── Information supplied
(** The state with one more initiated swap counted. *)
Definition initiated (w : GNet) : GNet :=
  w <| net_stats ::= λ s, s <| st_m_total_initiated_swaps ::= Z.succ |> |>.

(** The downstream VC for flit [t] of router [r]: the VC of the swap pointer's
    number, at the input port that faces the sender in the direction in which
    the flit leaves. *)
Definition downstream_vc (w w' : GNet) (r : Z) (t b : ptr) : Prop :=
  ∃ x x' f down d, vget (net_m_routers w) r = Some x ∧
    vget (net_m_routers w) (rt_m_id x) = Some x' ∧ net_flits w !! t = Some f ∧
    get_downstreamId (cf_m_num_cols (net_cfg w)) (fl_m_outport_dir f) (rt_m_id x) = Ok down ∧
    get_downstreamDirn (fl_m_outport_dir f) = Ok d ∧
    dirn_vc w' down d (sp_vcid (rt_swap_ptr x')) b.

Lemma dirn_vc_mono w w' r d v b : steady w w' → dirn_vc w r d v b → dirn_vc w' r d v b.
Proof.
  intros Hst (x & i & Hx & Hi & Hb). pose proof Hst as (_ & _ & Hg).
  destruct (Hg _ _ Hx) as (x' & Hx' & Hsub). exists x', i. split_and!; [done| |].
  - by eapply lookup_weaken.
  - by eapply steady_vc_buffer.
Qed.

(** Nothing before the exchange changes the direction of a flit. *)
Definition same_outdirs : relation GNet := keeps (λ w, fl_m_outport_dir <$> net_flits w).
#[local] Instance same_outdirs_preorder : PreOrder same_outdirs := keeps_preorder _.

Lemma same_outdirs_upd_flit p f :
  (∀ x, fl_m_outport_dir (f x) = fl_m_outport_dir x) → preserves same_outdirs (upd_flit p f).
Proof.
  intros Hf w [] w' (x & w1 & [Hx ->]%get_flit_Ok & [= <-])%bind_Ok.
  unfold same_outdirs, keeps. simpl. rewrite fmap_insert, Hf. apply insert_id.
  by rewrite lookup_fmap, Hx.
Qed.
Ltac outdirs_tac :=
  first [ apply same_outdirs_upd_flit; intros ?; reflexivity
        | apply preserves_modify; intros ?; reflexivity ].

Definition periodic_bail_out (r no_is_swap : Z) (x : Router) : G () :=
  if no_is_swap =? 0 then
    deadlck_symtm ← chk_deadlck_symptm (rt_m_id x) 0;
    if (deadlck_symtm : bool) then
      GarnetNetwork_bail_out (rt_m_id x) ;;
      upd_stats (λ s, s <| st_m_total_bailout ::= Z.succ |>)
    else mret tt
  else assertM (no_is_swap =? 1) "Router.cc:238".

Lemma same_outdirs_bail_out r nis x : preserves same_outdirs (periodic_bail_out r nis x).
Proof. pres by outdirs_tac. Qed.

Lemma outdir_back w w' t f :
  same_outdirs w w' → net_flits w' !! t = Some f →
  ∃ f0, net_flits w !! t = Some f0 ∧ fl_m_outport_dir f0 = fl_m_outport_dir f.
Proof.
  intros E Hf. unfold same_outdirs, keeps in E.
  assert (H : (fl_m_outport_dir <$> net_flits w) !! t = Some (fl_m_outport_dir f))
    by (by rewrite <- E, lookup_fmap, Hf).
  rewrite lookup_fmap in H. apply fmap_Some in H as (f0 & ? & ?). eauto.
Qed.

Lemma steady_router_back w w' r x' :
  steady w w' → vget (net_m_routers w') r = Some x' →
  ∃ x, vget (net_m_routers w) r = Some x ∧ rt_swap_ptr x = rt_swap_ptr x'.
Proof. intros (_ & Hp & _) Hx'. symmetry in Hp. by eapply list_fmap_eq_lookup in Hx'. Qed.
────
§ Problem details
Retype only the stretch of lines above starting at the one with "Definition periodic_bail_out (r" and stopping at the one with "Lemma steady_router_back w", exactly as written, with both kept.

§ Final answer
Definition periodic_bail_out (r no_is_swap : Z) (x : Router) : G () :=
  if no_is_swap =? 0 then
    deadlck_symtm ← chk_deadlck_symptm (rt_m_id x) 0;
    if (deadlck_symtm : bool) then
      GarnetNetwork_bail_out (rt_m_id x) ;;
      upd_stats (λ s, s <| st_m_total_bailout ::= Z.succ |>)
    else mret tt
  else assertM (no_is_swap =? 1) "Router.cc:238".

Lemma same_outdirs_bail_out r nis x : preserves same_outdirs (periodic_bail_out r nis x).
Proof. pres by outdirs_tac. Qed.

Lemma outdir_back w w' t f :
  same_outdirs w w' → net_flits w' !! t = Some f →
  ∃ f0, net_flits w !! t = Some f0 ∧ fl_m_outport_dir f0 = fl_m_outport_dir f.
Proof.
  intros E Hf. unfold same_outdirs, keeps in E.
  assert (H : (fl_m_outport_dir <$> net_flits w) !! t = Some (fl_m_outport_dir f))
    by (by rewrite <- E, lookup_fmap, Hf).
  rewrite lookup_fmap in H. apply fmap_Some in H as (f0 & ? & ?). eauto.
Qed.

Lemma steady_router_back w w' r x' :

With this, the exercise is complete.